Early screening can play a key role in catching cancer before it is too late but data from the cancer charity Macmillan shows rates of screening uptake among black and Asian people are lower than in the white population. The charity blames a lack of conversation about cancer, language barriers and “cultural sensitivities”.
Anisha Vanmali, from Leicester, is terminally ill with cancer.
“I feel like a lot of people don’t want to come near me,” the mother-of-one, who has been supported throughout by Breast Cancer Now, says.
“I notice people whispering and when I look at them, they look away. And that happens all the time.
“Karma is a huge thing, so I was always made to feel like I had done something to be in this position.
“I’ve had family that you think would at least send you a message saying, ‘How are you?’ I haven’t heard from them in years.
“The Asian community definitely think they can’t get cancer but that’s not the case unfortunately.”
Late-stage diagnosis of breast cancer is more common in black African (25%), and black Caribbean (22%) than white (13%) adults, according to Public Health England statistics from 2016.
And Macmillan says:
- Black people are almost twice as likely as the white population to develop stomach cancer
- Black men are three times more likely to develop prostate cancer
- Asian people are up to three times more likely to develop liver cancer
- Black and Asian women aged 65 and over are at higher risk of cervical cancer
BME Cancer Communities (BCC) head Rose Thompson is herself a cancer patient who has lost her mother, twin and younger sister to breast cancer.
As an experienced radiologist, she was told of a man who thought his wife could infect him with cancer “if she had a cold and sneezed”.
Ms Thompson says awareness has slightly improved over the years but such myths about cancer persist among certain “closed communities where people don’t have access to information”.
Lack of diversity
And insensitivity from the medical community does not help. After her mastectomy, she was offered a pink prosthesis, instead of a black one.
“If you were a white person with a black leg, how would you feel?” she says.
The Nottingham-based campaigner blames a “stark lack of diversity” in health and charity workforces.
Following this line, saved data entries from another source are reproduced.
(** After the barrier every slot holds the rule of its own project. *)
Lemma runGoroutines_complete sched gen' :
  sched ≡ₚ seq 0 (length projects) →
  run sched (replicate (length projects) None) = Returned gen' →
  ∃ rules, gen' = Some <$> rules
           ∧ outcomes args projects = Returned <$> rules.
Proof.
  intros Hperm Hrun. apply run_Returned in Hrun as (Hlen & Hin & _).
  rewrite length_replicate in Hlen, Hin.
  assert (∀ i p, projects !! i = Some p →
            ∃ r, outcomeOf i p = Returned r ∧ gen' !! i = Some (Some r)) as H.
  { intros i p Hp. pose proof (lookup_lt_Some _ _ _ Hp) as Hlt.
    apply Hin; [|done..]. rewrite Hperm. apply elem_of_seq. lia. }
  destruct (mapM id gen') as [rules|] eqn:Hm.
  2:{ apply mapM_None_1, Exists_exists in Hm as (x & Hx & Hnone).
      apply list_elem_of_lookup in Hx as [i Hi].
      pose proof (lookup_lt_Some _ _ _ Hi) as Hlt. rewrite Hlen in Hlt.
      destruct (lookup_lt_is_Some_2 projects i Hlt) as [p Hp].
      destruct (H i p Hp) as (r & _ & Hr). simpl in Hnone. congruence. }
  apply mapM_Some_1 in Hm. exists rules.
  assert (gen' = Some <$> rules) as Hgen.
  { clear -Hm. induction Hm; simpl in *; [done|]. by subst. }
  split; [done|]. subst gen'. rewrite length_fmap in Hlen.
  apply list_eq. intros i. rewrite outcomes_lookup, list_lookup_fmap.
  destruct (projects !! i) as [p|] eqn:Hp; simpl.
  - destruct (H i p Hp) as (r & Hr & Hi). rewrite list_lookup_fmap in Hi.
    destruct (rules !! i); simplify_eq/=. by rewrite Hr.
  - apply lookup_ge_None in Hp. rewrite <- Hlen in Hp.
    by apply lookup_ge_None in Hp as ->.
Qed.

End Schedule.

Section Imported.
Variables (args : ImportReposArgs) (data : string) (file : depLockFile).
Hypothesis Hread : ioutil_ReadFile (Path args) = Ok data.
Hypothesis Hparse : toml_Unmarshal data = Ok file.

#[local] Abbreviation projects := (Projects file).

(** The import returns exactly when no goroutine panics, and then it returns
    the rules of the goroutines, sorted. *)
Lemma importReposFromDep_inv sched res :
  sched ≡ₚ seq 0 (length projects) →
  importReposFromDep args sched = Returned res →
  ∃ rules, outcomes args projects = Returned <$> rules
           ∧ res = {| Gen := SliceStable lessByName rules; Error := None |}.
Proof.
  intros Hperm. unfold importReposFromDep. rewrite Hread, Hparse.
  fold (proxyBaseOf args).
  destruct (runGoroutines _ _ _ _ _) as [gen|err] eqn:Hrun; [|done].
  apply runGoroutines_complete in Hrun as (rules & -> & Hout); [|done].
  rewrite mapM_fmap_Some by done. intros [= <-]. by exists rules.
Qed.

Lemma importReposFromDep_complete sched rules :
  sched ≡ₚ seq 0 (length projects) →
  outcomes args projects = Returned <$> rules →
  importReposFromDep args sched
  = Returned {| Gen := SliceStable lessByName rules; Error := None |}.
Proof.
  intros Hperm Hout. unfold importReposFromDep. rewrite Hread, Hparse.
  fold (proxyBaseOf args).
  destruct (run_no_panic args projects sched
              (replicate (length projects) None)) as [gen Hrun].
  { intros i p _ Hp.
    pose proof (outcomes_lookup args projects i) as Hi.
    rewrite Hout, Hp, list_lookup_fmap in Hi.
    destruct (rules !! i) as [r|]; simplify_eq/=. by exists r. }
  rewrite Hrun.
  apply runGoroutines_complete in Hrun as (rules' & -> & Hout'); [|done].
  rewrite mapM_fmap_Some by done.
  rewrite Hout in Hout'. apply (inj (fmap Returned)) in Hout' as <-. done.
Qed.

(** The rules of the goroutines, in the order of the manifest. *)
Lemma outcomes_rules rules :
  outcomes args projects = Returned <$> rules →
  Forall2 (λ p r,
      rule.Kind r = "go_repository"
      ∧ rule.Name r = ImportPathToBazelRepoName (Name p)
      ∧ rule.Attr r "importpath" = Some (rule.AttrString (Name p)))
    projects rules.
Proof.
  intros Hout. apply Forall2_same_length_lookup. split.
  { by rewrite <- (outcomes_length args), Hout, length_fmap. }
  intros i p r Hp Hr.
  pose proof (outcomes_lookup args projects i) as Hi.
  rewrite Hout, Hp, list_lookup_fmap, Hr in Hi. simpl in Hi.
  pose proof (goroutine_keeps args (proxyBaseOf args) i p initTask) as Hk.
  injection Hi as Hi. rewrite <- Hi in Hk. by destruct Hk as (-> & -> & ->).
Qed.

Lemma lessByName_sorted rules :
  StronglySorted (λ a b, String.le (rule.Name a) (rule.Name b))
    (SliceStable lessByName rules).
Proof.
  eapply ListFacts.StronglySorted_mono;
    [|apply (GoSortFacts.SliceStable_sorted lessByName)].
  - intros a b. unfold GoSort.ordered, lessByName.
    apply GoStringsFacts.less_false_le.
  - intros a b. apply GoStringsFacts.less_asym.
  - intros a b c. apply GoStringsFacts.less_trans_false.
Qed.

(** C1: when the import of a manifest of N projects returns, it returns no
    error and exactly N rules, one per project: a go_repository rule whose
    name is [ImportPathToBazelRepoName] of the project's name.  The rules
    are in ascending order of their names, and the result is the same for
    every order in which the goroutines finish. *)
Theorem importReposFromDep_sorted sched res :
  sched ≡ₚ seq 0 (length projects) →
  importReposFromDep args sched = Returned res →
  Error res = None
  ∧ length (Gen res) = length projects
  ∧ (∃ rules,
        Gen res ≡ₚ rules
        ∧ Forall2 (λ p r,
              rule.Kind r = "go_repository"
              ∧ rule.Name r = ImportPathToBazelRepoName (Name p)
              ∧ rule.Attr r "importpath" = Some (rule.AttrString (Name p)))
            projects rules)
  ∧ StronglySorted (λ a b, String.le (rule.Name a) (rule.Name b)) (Gen res)
  ∧ ∀ sched', sched' ≡ₚ seq 0 (length projects) →
        importReposFromDep args sched' = Returned res.
Proof.
  intros Hperm Hres.
  apply importReposFromDep_inv in Hres as (rules & Hout & ->); [|done].
  pose proof (outcomes_rules rules Hout) as Hrules. simpl.
  split_and!.
  - done.
  - rewrite GoSortFacts.SliceStable_length. symmetry.
    by eapply Forall2_length.
  - exists rules. split; [apply GoSortFacts.SliceStable_perm|done].
  - apply lessByName_sorted.
  - intros sched' Hperm'. by apply importReposFromDep_complete.
Qed.

(** When no goroutine panics the import does return. *)
Lemma importReposFromDep_returns sched :
  sched ≡ₚ seq 0 (length projects) →
  (∀ i p, projects !! i = Some p →
     ∃ r, fst (goroutine args (proxyBaseOf args) i p initTask) = Returned r) →
  ∃ res, importReposFromDep args sched = Returned res ∧ Error res = None.
Proof.
  intros Hperm Hall.
  destruct (run_no_panic args projects sched
              (replicate (length projects) None)) as [gen Hrun].
  { intros i p _ Hp. by apply Hall. }
  apply runGoroutines_complete in Hrun as (rules & _ & Hout); [|done].
  eexists. split; [by apply importReposFromDep_complete|done].
Qed.

Lemma fmap_snd_imap_pair {A : Type} (l : list A) :
  snd <$> imap (λ i a, (i, a)) l = l.
Proof.
  apply list_eq. intros i. rewrite list_lookup_fmap, list_lookup_imap.
  by destruct (l !! i).
Qed.

Lemma fmap_fst_imap_pair {A : Type} (l : list A) :
  fst <$> imap (λ i a, (i, a)) l = seq 0 (length l).
Proof.
  apply list_eq. intros i. rewrite list_lookup_fmap, list_lookup_imap.
  destruct (l !! i) as [a|] eqn:Hi; simpl.
  - symmetry. apply lookup_seq. split; [done|]. by eapply lookup_lt_Some.
  - symmetry. apply lookup_seq_ge. by apply lookup_ge_None.
Qed.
“Until you have people who value diversity and actually increase that value in diversity across the organisation so it’s sustainable, it’s going to keep on happening,” she says.
“It needs to be built in policies and procedures of health services.”
Macmillan has launched a pilot in Reading to address the problem, employing 25 “cancer champions” to inform people of the same ethnic background about the risks of cancer.
“We know there is a lack of awareness and understanding of cancer among ethnic minority and deprived communities in south Reading,” Dr Kajal Patel, Berkshire West Clinical Commissioning Group’s cancer lead, said.
“Too often this means when people from these communities are diagnosed with cancer, it’s picked up late, leading to poorer survival rates.
“What’s more, they tend not to access the cancer care that’s available to them and that they need.”